Today, n/naka serves as a global destination for modern kaiseki with a California twist, at which Nakayama serves world-class, artfully curated, and exquisite dishes in a progression designed to reflect the mood of season, time, and place. One of the toughest reservations to get in L.A., n/naka’s books typically fill up three months out, a testament to Nakayama’s resonance in the international culinary world. Critics also take note—the restaurant has appeared on Jonathan Gold’s “101 Best Restaurants” every year since opening in 2013, and continues to catch the attention of media including T Magazine (The New York Times), Eater, Vogue.com, and many more.

Nakayama’s devotion to sustainability also plays out at n/naka, with currently 70% of its ingredients sourced locally—a rarity in Japanese fine dining. At 2017’s Food on Edge symposium in Galway, Ireland, she explained how the pillars of kaiseki, to integrate your surroundings into the cuisine, find harmony with these sustainability initiatives.

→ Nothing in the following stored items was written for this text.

(** A copper uplink between the OLT and the core router is accepted; the link
    is not viable, because the class [access_uplink_olt] is single-mode only. *)
Definition copper_world : World :=
  mkWorld (ensure_physical_media bare) fresh_state [] [] 0 [].

Lemma created_link_medium_witness :
  ∃ out w' l, create_link_impl env0 (request "cr-if1" "olt-up" "cr-if1__olt-up" (Some 6%Z)) copper_world = (Ret out, w') ∧
    get_link (w_db w') (out_id out) = Some l ∧ is_link_physically_viable None (w_db w') l = false ∧
    ∃ a, get_device (w_db copper_world) (out_a_device_id out) = Some a.
Proof.
  destruct (create_link_impl env0 (request "cr-if1" "olt-up" "cr-if1__olt-up" (Some 6%Z)) copper_world)
    as [[out| |] w'] eqn:E; [|vm_compute in E; discriminate E..].
  pose proof (created_link_medium _ _ _ _ _ E) as (a & _ & _ & _ & Ha & _).
  vm_compute in E. injection E as <- <-. eexists _, _, _. split; [reflexivity|]. split; [vm_compute; reflexivity|].
  split; [vm_compute; reflexivity|]. exists a. exact Ha.
Defined.

(** * Gaps of the rules *)

Definition accepted {A} (o : Outcome A) : bool := match o with Ret _ => true | _ => false end.

(** The OLT, ODF and splitter are connected, the ONT is not. *)
Definition headed_world : World := foldl link_op bare_world (take 3 build_requests).

Definition ont_to_odf : LinkCreate := request "odf-if1" "ont-if0" "odf-if1__ont" None.
Definition ont_to_splitter : LinkCreate := request "spl-out1" "ont-if0" "spl-out1__ont" None.

(** Whether an ONT may have two upstreams depends on the order of the requests:
    the single-upstream rule only runs for links between an ONT and an ODF. *)
Lemma ont_upstream_order :
  accepted (create_link_impl env0 ont_to_splitter (link_op headed_world (OpCreate env0 ont_to_odf))).1 = true ∧
  (create_link_impl env0 ont_to_odf (link_op headed_world (OpCreate env0 ont_to_splitter))).1 =
    Raise (multiple_upstreams (demo_device "ont")).
Proof. split; vm_compute; reflexivity. Qed.

(** The capacity rules of a splitter look at OUT ports only: any other interface
    of the splitter takes ONTs without limit. *)
Lemma splitter_limit_bypassed :
  let spl_if0 := request "spl-if0" "ont-if0" "spl__ont" None in
  let w := foldl link_op headed_world [OpCreate env0 spl_if0] in
  accepted (create_link_impl env0 spl_if0 headed_world).1 = true ∧
  compute_splitter_usage (w_db w) (demo_device "spl") = Some (2, 0, 0).
Proof. split; vm_compute; reflexivity. Qed.

(** When the medium is defaulted, the interfaces created on the way are flushed
    before the events are written, so no [PORT_CONNECTED] is recorded for them. *)
Lemma port_connected_lost env p a b pending : lc_physical_medium_id p = None → still_pending env p a b pending = [].
Proof. unfold still_pending. by intros ->. Qed.

Lemma port_connected_lost_run :
  let w := (create_link_impl env0 (request "cr-if0" "olt-if0" "cr__olt" None) new_port_world).2 in
  length (interfaces (w_db w)) = 2 ∧ "PORT_CONNECTED" ∉ event_type <$> w_rows w.
Proof. split; [vm_compute; reflexivity|]. by apply mem_false. Qed.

Outside of the restaurant, the chef can be found at her Los Angeles home spending time with her wife and their three dogs—a golden retriever, a Chihuahua, and a terrier mix. One of her favorite pastimes, playing guitar, “allows for decompression,” she says, when she steps away from the kitchen.

3 words to describe Nature? 

GIVING. VAST. BEAUTIFUL

3 things Nature taught you? 

APPRECIATION

GRATITUDE

HUMILITY

3 most treasured Nature spots? 

ALL OCEANS, MOUNTAINS, FORESTS

When you look at the ocean, it makes you feel…? 

ALIVE AND SMALL

When you see a forest, it makes you feel…? 

PEACE

When you see a volcano, it makes you feel…? 

WONDER

When you see a sunrise or sunset, it makes you feel…? 

LOVE

When you hear thunder, it makes you feel…? 

SCARED

When you hear the wind howling, it makes you feel…? 

WONDER

Are you an Ocean, Mountain, Forest, or Desert person? 

OCEAN

On a scale of 1 to 10, how important is Nature to your well-being? 

10

Share with us a childhood nature memory? 

THE FIRST TIME I EVER PLAYED IN THE SNOW AT BIG BEAR, I THOUGHT I’D FOUND MAGIC POWDER. EVERY TIME I SEE SNOW, IT REMINDS ME OF HAPPINESS AND HOLIDAYS.